You will be able to:

Use feature selection to obtain the optimal subset of features in a dataset
Identify when it is appropriate to use certain methods of feature selection

Feature selection

Feature selection is the process by which you select a subset of features relevant for model construction. Feature saelection comes with several benefits, the most obvious being the improvement in performance of a machine learning algorithm. Other benefits include:

Decrease in computational complexity: As the number of features is reduced in a model, the easier it will be to compute the parameters of your model. It will also mean a decrease in the amount of data storage required to maintain the features of your model
Understanding your data: In the process of feature selection, you will gain more understanding of how features relate to one another

Now, let's look at the different types of feature selection approaches and their advantages/disadvantages:

Types of feature selection

Like many things in data science, there is no clear and easy answer for deciding which features to include in a model. There are, however, different strategies you can use to process features in an efficient way:

Domain knowledge
Wrapper methods
Filter methods
Embedded methods

Domain knowledge

One of the most important aspects when determining important features is the knowledge of the specific domain related to your dataset. This might mean reading past research papers that have explored similar topics or asking key stakeholders to determine what they believe the most important factors are for predicting the target variable.

Wrapper methods

Wrapper methods determine the optimal subset of features using different combinations of features to train models and then calculating performance. Every subset is used to train models and then evaluated on a test set. As you might imagine, wrapper methods can end up being very computationally intensive, however, they are highly effective in determining the optimal subset. Because wrapper methods are so time-consuming, it becomes challenging to use them with large feature sets.

An example of a wrapper method in linear regression is Recursive Feature Elimination, which starts with all features included in a model and removes them one by one. After the model has had a feature removed, whichever subset of features resulted in the least statistically significant deterioration of the model fit will indicate which omitted feature is the least useful for prediction. The opposite of this process is Forward Selection, which undergoes the same process in reverse. It begins with a single feature and continues to add the one feature at a time that improves model performance the most.

Filter methods

Filter methods are feature selection methods carried out as a pre-processing step before even running a model. Filter methods work by observing characteristics of how variables are related to one another. Depending on the model that is being used, different metrics are used to determine which features will get eliminated and which will remain. Typically, filter methods will return a "feature ranking" that will tell you how features are ordered in relation to one another. They will remove the variables that are considered redundant. It's up to the Data Scientist to determine the cut-off point at which they will keep the top $n$ features, and this $$ is usually determined through cross-validation.
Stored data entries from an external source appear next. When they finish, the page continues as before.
(** [[col for col in required_columns if col not in df.columns]] *)
Definition missing_columns (df : DataFrame) : list string :=
  filter (fun col => negb (str_in col (columns df))) required_columns.

Section View.

(** The collaborators of the view.  A call to the storage layer may raise
    (an integrity or a validation error, a lost connection): [orm_fault]
    tells, for the tables as they are and a call, whether it raises and with
    which message.  [read_csv] stands for decoding the bytes as UTF-8 and
    [pd.read_csv], [read_excel] for [pd.read_excel]. *)
Variable orm_fault : DB -> orm_call -> option string.
Variable read_csv : string -> Py.result DataFrame.
Variable read_excel : UploadedFile -> Py.result DataFrame.

Definition orm (c : orm_call) : M unit :=
  fun w =>
    match orm_fault (db w) c with
    | Some msg => (w, Py.Raise (Py.OtherError msg))
    | None => (w, Py.Ok tt)
    end.

(** [Fournisseur.objects.get_or_create(nom=nom, magasin=mag, defaults=...)]:
    the record and whether it was created; [get] raises when several records
    match. *)
Definition get_or_create (nom : string) (mag : nat) : M (Fournisseur * bool) :=
  orm (FournisseurGetOrCreate nom mag) ;;;
  d <- get_db ;;
  match filter (fournisseur_matches nom mag) (fournisseurs d) with
  | [] =>
      let f := new_fournisseur d nom mag in
      modify_db (add_fournisseur f) ;;; ret (f, true)
  | [f] => ret (f, false)
  | _ => lift (Py.Raise (Py.MultipleObjectsReturned "Fournisseur"))
  end.

(** Step 1 of the loop body: the supplier of the row, if any. *)
Definition gerer_fournisseur (mag : nat) (row : Row) : M (option Fournisseur) :=
  c <- lift (row_get row "fournisseur") ;;
  if notna c then
    s <- lift (cell_strip c) ;;
    if Py.truthy s then
      r <- get_or_create s mag ;;
      (if snd r then modify_stats incr_fournisseurs_created else ret tt) ;;;
      ret (Some (fst r))
    else ret None
  else ret None.

(** [float(row[key]) if pd.notna(row[key]) else 0] *)
Definition float_or_zero (row : Row) (key : string) : M Py.pyfloat :=
  c <- lift (row_get row key) ;;
  if notna c then lift (cell_float c) else ret (Py.float_of_int 0).

(** [int(row[key]) if pd.notna(row[key]) else 0] *)
Definition int_or_zero (row : Row) (key : string) : M Z :=
  c <- lift (row_get row key) ;;
  if notna c then lift (cell_int c) else ret 0.

(** [row[key].strip()] *)
Definition stripped (row : Row) (key : string) : M string :=
  c <- lift (row_get row key) ;;
  lift (cell_strip c).

(** The dictionary [produit_data], its values evaluated in order. *)
Definition build_produit_data (mag : nat) (row : Row) (f : option Fournisseur)
  : M ProduitData :=
  n <- stripped row "nom" ;;
  r <- stripped row "reference" ;;
  c <- stripped row "categorie" ;;
  p <- float_or_zero row "prix" ;;
  a <- int_or_zero row "seuil_alerte" ;;
  ret {| d_nom := n; d_reference := r; d_categorie := c; d_prix_unitaire := p;
         d_seuil_alerte := a; d_fournisseur := option_map f_pk f; d_magasin := mag |}.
In the linear regression context, a common filter method is to eliminate features that are highly correlated with one another. Another method is to use a variance threshold. This sets some threshold of required variance among features in order to include them in a model. The thought process behind this is that if variables do not have a high variance, they will not change much and will therefore not have much impact on our dependent variable.

Embedded methods

Embedded methods are feature selection methods that are included within the actual formulation of your machine learning algorithm. The most common kind of embedded method is regularization, in particular Lasso, because it has the capability of reducing your set of features automatically.

Feature selection in action

Now, we're going to review the process behind performing feature selection with a dataset pertaining to diabetes. The dataset contains the independent variables age, sex, body mass index, blood pressure, and 6 different blood serum measurements. The target variable represents a quantitative measurement progression of diabetes from one year after a baseline observation. With feature selection, our goal is to find a model that is able to maintain high accuracy while not overfitting to noise.

Process the data

To begin with, we are going to load the neccesary libraries and functions, import the data, and create a dummy variable for the variable 'SEX'. The target variable is in the column 'Y'.
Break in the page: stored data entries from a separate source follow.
Lemma get_all_instances_and_subcategories_run osw_obj category_fpt max_depth tr
    subcategories tr1 :
  get_subcategories osw_obj category_fpt 0 max_depth tr = (Ok subcategories, tr1) →
  get_all_instances_and_subcategories osw_obj category_fpt max_depth tr
  = (Ok (unique_by_title
           ((subcategories ++ metacategories_of osw_obj subcategories)
              ++ instances_of osw_obj
                   (subcategories ++ metacategories_of osw_obj subcategories))),
     (tr1 ++ metacategory_asks subcategories)
       ++ instance_asks (subcategories ++ metacategories_of osw_obj subcategories)).
Proof.
  intros Hrun. unfold get_all_instances_and_subcategories, gather_all_items.
  rewrite bind_run.
  rewrite (bind_ok _ _ _ _ _ (get_subcategories_and_metacategories_ok _ _ _ _ _ _ Hrun)).
  by rewrite instance_loop_run.
Qed.

(** X10.  The aggregate keeps the traversal at its head: when
    [get_subcategories] returns a list, [get_all_instances_and_subcategories]
    returns that list, entry for entry and in the same order, followed by
    entries of other identifiers only; it has sent, after the traversal, the
    meta-category queries of the listed subcategories and then a self-lookup
    and a schema query for every category and meta-category that has an
    identifier. *)
Theorem aggregate_starts_with_traversal osw_obj category_fpt max_depth tr
    subcategories tr1 :
  get_subcategories osw_obj category_fpt 0 max_depth tr = (Ok subcategories, tr1) →
  ∃ more,
    get_all_instances_and_subcategories osw_obj category_fpt max_depth tr
    = (Ok (subcategories ++ more),
       (tr1 ++ metacategory_asks subcategories)
         ++ instance_asks (subcategories ++ metacategories_of osw_obj subcategories))
    ∧ Forall (λ x, title x ∉ titles subcategories) more.
Proof.
  intros Hrun. rewrite (get_all_instances_and_subcategories_run _ _ _ _ _ _ Hrun).
  apply get_subcategories_result_fixed in Hrun as [Hnd Hall].
  rewrite unique_by_title_keep_new, <- app_assoc, keep_new_app.
  rewrite (keep_new_id [] subcategories); [|done..|intros t _; apply not_elem_of_nil].
  eexists. split; [done|].
  apply Forall_forall. intros x Hx. by apply keep_new_fresh in Hx as (_ & ? & _).
Qed.

Lemma aggregate_starts_with_traversal_witness :
  ∃ more,
    get_all_instances_and_subcategories tree_store "Cat:A" 5 []
    = (Ok ([record "Cat:A" "Alpha"; record "Cat:B" "Beta"; record "Cat:C" "Gamma";
            record "Cat:D" "Delta"] ++ more),
       ([Asked (query_self "Cat:A"); Asked (query_subclass "Cat:A");
         Asked (query_self "Cat:B"); Asked (query_subclass "Cat:B");
         Asked (query_self "Cat:D"); Asked (query_subclass "Cat:D");
         Asked (query_self "Cat:C"); Asked (query_subclass "Cat:C")]
          ++ metacategory_asks
               [record "Cat:A" "Alpha"; record "Cat:B" "Beta"; record "Cat:C" "Gamma";
                record "Cat:D" "Delta"])
         ++ instance_asks
              ([record "Cat:A" "Alpha"; record "Cat:B" "Beta"; record "Cat:C" "Gamma";
                record "Cat:D" "Delta"]
                 ++ metacategories_of tree_store
                      [record "Cat:A" "Alpha"; record "Cat:B" "Beta";
                       record "Cat:C" "Gamma"; record "Cat:D" "Delta"]))
    ∧ Forall (λ x, title x ∉ titles [record "Cat:A" "Alpha"; record "Cat:B" "Beta";
                                      record "Cat:C" "Gamma"; record "Cat:D" "Delta"])
        more.
Proof.
  apply (aggregate_starts_with_traversal tree_store "Cat:A" 5 []).
  vm_compute. reflexivity.
Defined.

(** X11.  The aggregate loses no identifier: when
    [get_all_instances_and_subcategories] returns, its list holds the
    identifier of every meta-category row of a listed subcategory, and of
    every row (with an identifier) that the self-lookup or the schema query of
    a listed category or meta-category returns. *)
Theorem aggregate_covers_instances osw_obj category_fpt max_depth tr l tr'
    subcategories tr1 :
  get_subcategories osw_obj category_fpt 0 max_depth tr = (Ok subcategories, tr1) →
  get_all_instances_and_subcategories osw_obj category_fpt max_depth tr = (Ok l, tr') →
  ∀ cat,
    cat ∈ subcategories ++ metacategories_of osw_obj subcategories →
    truthy (title cat) = true →
    title cat ∈ titles l
    ∧ ∀ inst,
        inst ∈ answer osw_obj (query_self (py_str (title cat)))
                 ++ answer osw_obj (query_schema (py_str (title cat))) →
        truthy (title inst) = true →
        title inst ∈ titles l.
Proof.
  intros Hsub Hrun cat Hcat Ht.
  rewrite (get_all_instances_and_subcategories_run _ _ _ _ _ _ Hsub) in Hrun.
  injection Hrun as <- _. split.
  - apply titles_unique. split; [|done].
    apply list_elem_of_fmap_2, elem_of_app. by left.
  - intros inst Hinst Hti. apply titles_unique. split; [|done].
    apply list_elem_of_fmap_2, elem_of_app. right.
    apply list_elem_of_bind. exists cat. by rewrite Ht.
Qed.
# Importing necessary libraries
import pandas as pd
import numpy as np
from sklearn import datasets, linear_model
from sklearn.model_selection import train_test_split
from sklearn import metrics
from sklearn.linear_model import LinearRegression

# Import the data
df = pd.read_csv('diabetes.tab.txt', sep='\t')
df.head()

.dataframe tbody tr th {
    vertical-align: top;
}

.dataframe thead th {
    text-align: right;
}

</style>

	AGE	SEX	BMI	BP	S1	S2	S3	S4	S5	S6	Y
0	59	2	32.1	101.0	157	93.2	38.0	4.0	4.8598	87	151
1	48	1	21.6	87.0	183	103.2	70.0	3.0	3.8918	69	75
2	72	2	30.5	93.0	156	93.6	41.0	4.0	4.6728	85	141
3	24	1	25.3	84.0	198	131.4	40.0	5.0	4.8903	89	206
4	50	1	23.0	101.0	192	125.4	52.0	4.0	4.2905	80	135

# Obtain the target and features from the DataFrame
target = df['Y']
features = df.drop(columns='Y')

# Create dummy variable for sex
features['female'] = pd.get_dummies(features['SEX'], drop_first=True)
features.drop(columns=['SEX'], inplace=True)
features.head()

.dataframe tbody tr th {
    vertical-align: top;
}

.dataframe thead th {
    text-align: right;
}

</style>

	AGE	BMI	BP	S1	S2	S3	S4	S5	S6	female
0	59	32.1	101.0	157	93.2	38.0	4.0	4.8598	87	1
1	48	21.6	87.0	183	103.2	70.0	3.0	3.8918	69	0
2	72	30.5	93.0	156	93.6	41.0	4.0	4.6728	85	1
3	24	25.3	84.0	198	131.4	40.0	5.0	4.8903	89	0
4	50	23.0	101.0	192	125.4	52.0	4.0	4.2905	80	0

For both regularization (an embedded method) and various filters, it is important to standardize the data. This next cell is fitting a StandardScaler from sklearn to the data.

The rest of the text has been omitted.